• _Exercise brief_
Each line below from the one containing "try discriminate Ht." through the one containing "cbn [map] in" should be output exactly as it stands, and no other line should appear.

(Stored data)

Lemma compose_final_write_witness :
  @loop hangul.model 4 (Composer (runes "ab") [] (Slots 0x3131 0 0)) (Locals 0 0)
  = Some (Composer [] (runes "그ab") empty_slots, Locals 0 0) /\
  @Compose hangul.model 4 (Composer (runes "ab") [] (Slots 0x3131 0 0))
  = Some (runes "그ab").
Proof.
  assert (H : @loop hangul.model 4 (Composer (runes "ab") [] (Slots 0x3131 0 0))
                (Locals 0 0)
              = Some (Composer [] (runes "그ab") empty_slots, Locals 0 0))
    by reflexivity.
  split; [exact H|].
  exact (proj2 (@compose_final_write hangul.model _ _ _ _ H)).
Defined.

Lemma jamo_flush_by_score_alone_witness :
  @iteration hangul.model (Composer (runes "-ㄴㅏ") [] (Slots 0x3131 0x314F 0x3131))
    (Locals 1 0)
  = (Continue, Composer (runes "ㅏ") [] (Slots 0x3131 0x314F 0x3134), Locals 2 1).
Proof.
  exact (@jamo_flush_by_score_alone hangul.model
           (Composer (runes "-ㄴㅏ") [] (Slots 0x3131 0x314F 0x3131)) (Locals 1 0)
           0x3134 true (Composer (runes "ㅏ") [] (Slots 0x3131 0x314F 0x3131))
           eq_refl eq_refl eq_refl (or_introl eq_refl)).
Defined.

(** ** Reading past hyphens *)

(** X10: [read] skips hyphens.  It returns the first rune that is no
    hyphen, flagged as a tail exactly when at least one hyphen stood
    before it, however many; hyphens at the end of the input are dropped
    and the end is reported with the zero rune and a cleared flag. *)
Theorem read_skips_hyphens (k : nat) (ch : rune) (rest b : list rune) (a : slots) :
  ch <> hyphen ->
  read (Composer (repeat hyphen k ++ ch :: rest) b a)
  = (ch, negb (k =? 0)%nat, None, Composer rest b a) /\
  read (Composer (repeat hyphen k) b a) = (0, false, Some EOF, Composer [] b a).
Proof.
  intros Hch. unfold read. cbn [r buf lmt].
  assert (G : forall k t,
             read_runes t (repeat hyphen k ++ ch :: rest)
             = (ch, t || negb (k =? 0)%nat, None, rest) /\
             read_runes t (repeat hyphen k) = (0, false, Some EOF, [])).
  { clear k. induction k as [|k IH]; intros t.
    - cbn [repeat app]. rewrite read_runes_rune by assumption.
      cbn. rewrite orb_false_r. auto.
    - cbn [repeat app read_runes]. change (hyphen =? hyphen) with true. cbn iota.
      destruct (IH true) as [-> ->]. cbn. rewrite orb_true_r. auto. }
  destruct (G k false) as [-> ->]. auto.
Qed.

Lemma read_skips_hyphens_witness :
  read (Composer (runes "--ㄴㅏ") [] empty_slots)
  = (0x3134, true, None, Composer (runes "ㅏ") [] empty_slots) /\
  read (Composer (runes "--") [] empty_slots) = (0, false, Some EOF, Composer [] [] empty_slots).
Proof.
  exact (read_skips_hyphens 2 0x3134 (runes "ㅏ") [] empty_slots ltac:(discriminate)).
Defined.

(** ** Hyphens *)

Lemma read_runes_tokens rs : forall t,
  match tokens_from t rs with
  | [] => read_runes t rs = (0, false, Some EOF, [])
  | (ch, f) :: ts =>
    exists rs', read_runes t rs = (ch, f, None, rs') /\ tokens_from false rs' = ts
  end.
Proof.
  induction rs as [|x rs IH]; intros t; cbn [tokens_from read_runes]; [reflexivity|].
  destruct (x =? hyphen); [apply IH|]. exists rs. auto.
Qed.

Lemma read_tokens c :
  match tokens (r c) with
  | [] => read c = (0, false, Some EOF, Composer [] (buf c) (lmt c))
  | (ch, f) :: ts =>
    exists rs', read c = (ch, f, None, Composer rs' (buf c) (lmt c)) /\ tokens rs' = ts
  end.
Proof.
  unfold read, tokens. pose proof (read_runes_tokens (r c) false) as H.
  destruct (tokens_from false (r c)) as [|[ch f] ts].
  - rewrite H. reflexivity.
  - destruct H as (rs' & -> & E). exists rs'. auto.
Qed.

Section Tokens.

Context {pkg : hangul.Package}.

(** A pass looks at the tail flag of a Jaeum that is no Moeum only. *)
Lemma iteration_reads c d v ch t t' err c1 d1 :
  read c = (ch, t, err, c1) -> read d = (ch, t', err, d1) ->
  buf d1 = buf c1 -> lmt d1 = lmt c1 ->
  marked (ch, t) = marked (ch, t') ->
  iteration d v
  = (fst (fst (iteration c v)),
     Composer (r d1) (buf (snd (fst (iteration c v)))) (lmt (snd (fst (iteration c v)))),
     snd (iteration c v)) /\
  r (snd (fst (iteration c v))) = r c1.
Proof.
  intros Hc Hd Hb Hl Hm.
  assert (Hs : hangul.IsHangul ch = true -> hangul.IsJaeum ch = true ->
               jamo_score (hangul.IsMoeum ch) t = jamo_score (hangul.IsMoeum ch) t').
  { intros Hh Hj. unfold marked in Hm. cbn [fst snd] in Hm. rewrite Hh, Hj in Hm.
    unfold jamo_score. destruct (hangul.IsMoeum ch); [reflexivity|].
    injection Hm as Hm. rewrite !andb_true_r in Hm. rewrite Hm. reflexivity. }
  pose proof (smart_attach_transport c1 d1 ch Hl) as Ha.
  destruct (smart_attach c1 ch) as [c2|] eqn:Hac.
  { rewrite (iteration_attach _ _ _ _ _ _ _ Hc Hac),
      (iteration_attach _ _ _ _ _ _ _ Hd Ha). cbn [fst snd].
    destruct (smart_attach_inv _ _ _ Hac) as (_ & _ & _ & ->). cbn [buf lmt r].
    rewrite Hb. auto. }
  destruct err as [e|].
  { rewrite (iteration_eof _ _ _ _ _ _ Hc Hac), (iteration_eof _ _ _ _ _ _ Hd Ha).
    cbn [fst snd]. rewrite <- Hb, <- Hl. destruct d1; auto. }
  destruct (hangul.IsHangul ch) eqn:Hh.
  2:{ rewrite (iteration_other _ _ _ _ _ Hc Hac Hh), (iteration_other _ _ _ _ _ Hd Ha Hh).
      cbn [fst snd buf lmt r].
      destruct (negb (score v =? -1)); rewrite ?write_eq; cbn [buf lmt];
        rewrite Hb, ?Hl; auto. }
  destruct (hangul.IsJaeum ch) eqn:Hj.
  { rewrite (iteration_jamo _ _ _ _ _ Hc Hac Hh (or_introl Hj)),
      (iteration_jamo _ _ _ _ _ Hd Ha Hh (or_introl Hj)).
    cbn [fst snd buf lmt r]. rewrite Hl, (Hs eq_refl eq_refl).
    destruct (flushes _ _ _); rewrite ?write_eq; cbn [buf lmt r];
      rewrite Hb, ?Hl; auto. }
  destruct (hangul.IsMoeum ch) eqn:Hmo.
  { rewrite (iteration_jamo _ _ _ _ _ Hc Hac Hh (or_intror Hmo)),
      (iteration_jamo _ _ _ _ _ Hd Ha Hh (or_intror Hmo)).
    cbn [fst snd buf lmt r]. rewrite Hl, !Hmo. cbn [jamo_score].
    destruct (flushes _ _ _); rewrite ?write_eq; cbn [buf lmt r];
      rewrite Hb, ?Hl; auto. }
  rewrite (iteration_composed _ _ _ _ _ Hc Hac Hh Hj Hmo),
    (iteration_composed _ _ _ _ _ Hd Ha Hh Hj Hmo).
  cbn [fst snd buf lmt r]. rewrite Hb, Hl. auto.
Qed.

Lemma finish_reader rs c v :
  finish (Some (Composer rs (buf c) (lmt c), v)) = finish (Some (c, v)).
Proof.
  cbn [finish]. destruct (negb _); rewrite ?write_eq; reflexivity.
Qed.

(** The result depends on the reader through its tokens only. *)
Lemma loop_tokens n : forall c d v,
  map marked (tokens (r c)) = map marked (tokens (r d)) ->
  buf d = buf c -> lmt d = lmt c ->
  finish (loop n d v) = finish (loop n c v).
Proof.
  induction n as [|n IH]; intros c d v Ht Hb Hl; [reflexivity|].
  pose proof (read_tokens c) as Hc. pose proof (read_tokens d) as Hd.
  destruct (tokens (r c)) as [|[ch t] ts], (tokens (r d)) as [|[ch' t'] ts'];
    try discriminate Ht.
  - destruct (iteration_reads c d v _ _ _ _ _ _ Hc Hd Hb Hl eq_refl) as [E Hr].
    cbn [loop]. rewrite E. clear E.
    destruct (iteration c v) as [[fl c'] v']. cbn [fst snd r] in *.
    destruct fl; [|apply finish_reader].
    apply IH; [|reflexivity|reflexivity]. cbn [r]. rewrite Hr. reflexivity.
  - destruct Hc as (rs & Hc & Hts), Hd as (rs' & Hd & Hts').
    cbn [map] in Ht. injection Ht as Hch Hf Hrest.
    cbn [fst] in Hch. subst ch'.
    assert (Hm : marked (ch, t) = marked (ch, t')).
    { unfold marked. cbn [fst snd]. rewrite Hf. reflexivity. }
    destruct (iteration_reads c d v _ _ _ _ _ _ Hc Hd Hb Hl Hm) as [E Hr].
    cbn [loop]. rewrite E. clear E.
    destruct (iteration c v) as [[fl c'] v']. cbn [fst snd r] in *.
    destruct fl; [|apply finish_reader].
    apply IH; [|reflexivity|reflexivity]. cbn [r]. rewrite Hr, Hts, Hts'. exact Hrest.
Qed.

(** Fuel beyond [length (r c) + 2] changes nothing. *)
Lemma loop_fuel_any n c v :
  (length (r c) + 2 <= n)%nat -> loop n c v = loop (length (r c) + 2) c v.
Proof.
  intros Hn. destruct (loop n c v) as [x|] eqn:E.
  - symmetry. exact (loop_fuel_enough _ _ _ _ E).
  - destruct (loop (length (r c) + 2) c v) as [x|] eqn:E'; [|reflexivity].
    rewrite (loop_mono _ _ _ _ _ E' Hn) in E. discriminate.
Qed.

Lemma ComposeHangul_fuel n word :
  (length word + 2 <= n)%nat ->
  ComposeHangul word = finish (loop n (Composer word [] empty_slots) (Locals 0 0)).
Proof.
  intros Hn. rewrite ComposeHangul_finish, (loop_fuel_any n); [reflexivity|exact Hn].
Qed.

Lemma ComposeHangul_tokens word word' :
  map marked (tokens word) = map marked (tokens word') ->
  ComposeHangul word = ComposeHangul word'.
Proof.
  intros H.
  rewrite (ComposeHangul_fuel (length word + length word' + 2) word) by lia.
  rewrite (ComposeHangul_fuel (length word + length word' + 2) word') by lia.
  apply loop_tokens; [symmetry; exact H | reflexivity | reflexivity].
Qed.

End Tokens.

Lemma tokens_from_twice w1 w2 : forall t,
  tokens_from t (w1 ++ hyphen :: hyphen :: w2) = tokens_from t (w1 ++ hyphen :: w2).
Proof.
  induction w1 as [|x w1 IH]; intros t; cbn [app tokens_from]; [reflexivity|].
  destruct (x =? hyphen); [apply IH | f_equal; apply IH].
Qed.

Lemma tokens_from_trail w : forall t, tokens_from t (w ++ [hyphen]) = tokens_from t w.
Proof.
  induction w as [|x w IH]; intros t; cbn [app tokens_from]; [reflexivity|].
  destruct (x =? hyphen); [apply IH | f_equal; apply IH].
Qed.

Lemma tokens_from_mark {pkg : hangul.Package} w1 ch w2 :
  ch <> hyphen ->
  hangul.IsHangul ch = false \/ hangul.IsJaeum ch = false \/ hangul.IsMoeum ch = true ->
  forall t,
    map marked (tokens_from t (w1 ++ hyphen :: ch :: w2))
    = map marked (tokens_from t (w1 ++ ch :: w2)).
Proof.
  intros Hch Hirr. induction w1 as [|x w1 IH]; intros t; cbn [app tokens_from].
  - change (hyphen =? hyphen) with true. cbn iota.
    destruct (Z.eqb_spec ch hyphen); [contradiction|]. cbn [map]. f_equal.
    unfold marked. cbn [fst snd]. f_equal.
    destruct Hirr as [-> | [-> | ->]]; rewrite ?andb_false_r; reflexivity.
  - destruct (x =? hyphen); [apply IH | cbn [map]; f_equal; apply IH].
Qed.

...

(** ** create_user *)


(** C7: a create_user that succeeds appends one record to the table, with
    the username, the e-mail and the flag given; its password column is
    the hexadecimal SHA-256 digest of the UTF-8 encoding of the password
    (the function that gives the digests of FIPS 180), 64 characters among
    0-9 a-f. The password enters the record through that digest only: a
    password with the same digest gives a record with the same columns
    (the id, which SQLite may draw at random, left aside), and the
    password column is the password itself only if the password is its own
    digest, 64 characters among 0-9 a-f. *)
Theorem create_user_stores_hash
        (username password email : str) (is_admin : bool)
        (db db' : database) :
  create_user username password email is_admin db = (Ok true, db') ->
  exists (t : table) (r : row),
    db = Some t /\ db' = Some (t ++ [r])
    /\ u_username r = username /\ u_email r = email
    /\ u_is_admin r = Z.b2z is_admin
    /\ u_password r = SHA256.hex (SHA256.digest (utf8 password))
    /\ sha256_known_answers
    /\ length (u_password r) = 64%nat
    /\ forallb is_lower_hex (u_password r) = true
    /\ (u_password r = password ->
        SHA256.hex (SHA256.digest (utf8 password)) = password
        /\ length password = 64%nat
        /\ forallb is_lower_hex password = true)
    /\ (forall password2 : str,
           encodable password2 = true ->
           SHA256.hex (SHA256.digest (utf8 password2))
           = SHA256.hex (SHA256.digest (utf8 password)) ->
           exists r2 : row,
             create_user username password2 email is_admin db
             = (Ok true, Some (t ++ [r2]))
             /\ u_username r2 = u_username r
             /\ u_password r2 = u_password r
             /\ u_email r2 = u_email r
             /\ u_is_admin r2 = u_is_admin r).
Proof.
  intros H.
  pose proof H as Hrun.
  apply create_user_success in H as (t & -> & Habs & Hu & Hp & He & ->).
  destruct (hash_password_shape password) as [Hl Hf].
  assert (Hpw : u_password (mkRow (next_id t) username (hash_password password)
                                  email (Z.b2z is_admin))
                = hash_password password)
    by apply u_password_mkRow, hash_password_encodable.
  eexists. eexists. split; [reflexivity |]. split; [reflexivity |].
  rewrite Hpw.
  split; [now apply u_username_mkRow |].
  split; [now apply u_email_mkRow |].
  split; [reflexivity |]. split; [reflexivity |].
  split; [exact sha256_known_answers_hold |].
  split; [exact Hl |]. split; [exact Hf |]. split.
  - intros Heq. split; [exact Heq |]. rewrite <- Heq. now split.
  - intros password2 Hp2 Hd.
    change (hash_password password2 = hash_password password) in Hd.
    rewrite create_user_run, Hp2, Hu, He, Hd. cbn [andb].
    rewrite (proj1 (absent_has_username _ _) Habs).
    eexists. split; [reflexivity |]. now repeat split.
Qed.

---

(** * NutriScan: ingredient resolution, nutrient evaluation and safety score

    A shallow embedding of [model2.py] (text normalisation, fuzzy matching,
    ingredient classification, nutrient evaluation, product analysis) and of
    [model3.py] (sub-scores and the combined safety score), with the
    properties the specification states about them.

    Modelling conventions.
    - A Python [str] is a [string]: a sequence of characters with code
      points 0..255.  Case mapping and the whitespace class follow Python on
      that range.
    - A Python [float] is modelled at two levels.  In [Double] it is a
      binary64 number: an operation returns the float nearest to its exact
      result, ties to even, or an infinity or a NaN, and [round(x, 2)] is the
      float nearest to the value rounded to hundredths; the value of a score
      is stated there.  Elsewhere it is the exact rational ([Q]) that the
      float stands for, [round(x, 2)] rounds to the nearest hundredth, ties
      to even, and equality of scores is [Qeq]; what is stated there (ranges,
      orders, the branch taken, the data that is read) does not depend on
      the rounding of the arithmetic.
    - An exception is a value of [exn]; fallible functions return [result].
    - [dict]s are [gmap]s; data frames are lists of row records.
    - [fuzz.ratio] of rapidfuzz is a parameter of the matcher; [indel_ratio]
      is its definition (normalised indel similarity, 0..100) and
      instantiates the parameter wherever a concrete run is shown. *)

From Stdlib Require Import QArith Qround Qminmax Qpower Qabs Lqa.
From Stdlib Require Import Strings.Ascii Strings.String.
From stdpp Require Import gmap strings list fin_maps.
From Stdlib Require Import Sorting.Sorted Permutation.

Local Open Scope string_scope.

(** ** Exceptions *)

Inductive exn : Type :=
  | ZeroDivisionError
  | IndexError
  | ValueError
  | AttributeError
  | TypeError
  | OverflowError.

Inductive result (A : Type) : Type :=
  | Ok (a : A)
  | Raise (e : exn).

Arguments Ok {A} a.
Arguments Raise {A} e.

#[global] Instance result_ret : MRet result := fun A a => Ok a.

• _Answer for this exercise_
    try discriminate Ht.
  - destruct (iteration_reads c d v _ _ _ _ _ _ Hc Hd Hb Hl eq_refl) as [E Hr].
    cbn [loop]. rewrite E. clear E.
    destruct (iteration c v) as [[fl c'] v']. cbn [fst snd r] in *.
    destruct fl; [|apply finish_reader].
    apply IH; [|reflexivity|reflexivity]. cbn [r]. rewrite Hr. reflexivity.
  - destruct Hc as (rs & Hc & Hts), Hd as (rs' & Hd & Hts').
    cbn [map] in Ht. injection Ht as Hch Hf Hrest.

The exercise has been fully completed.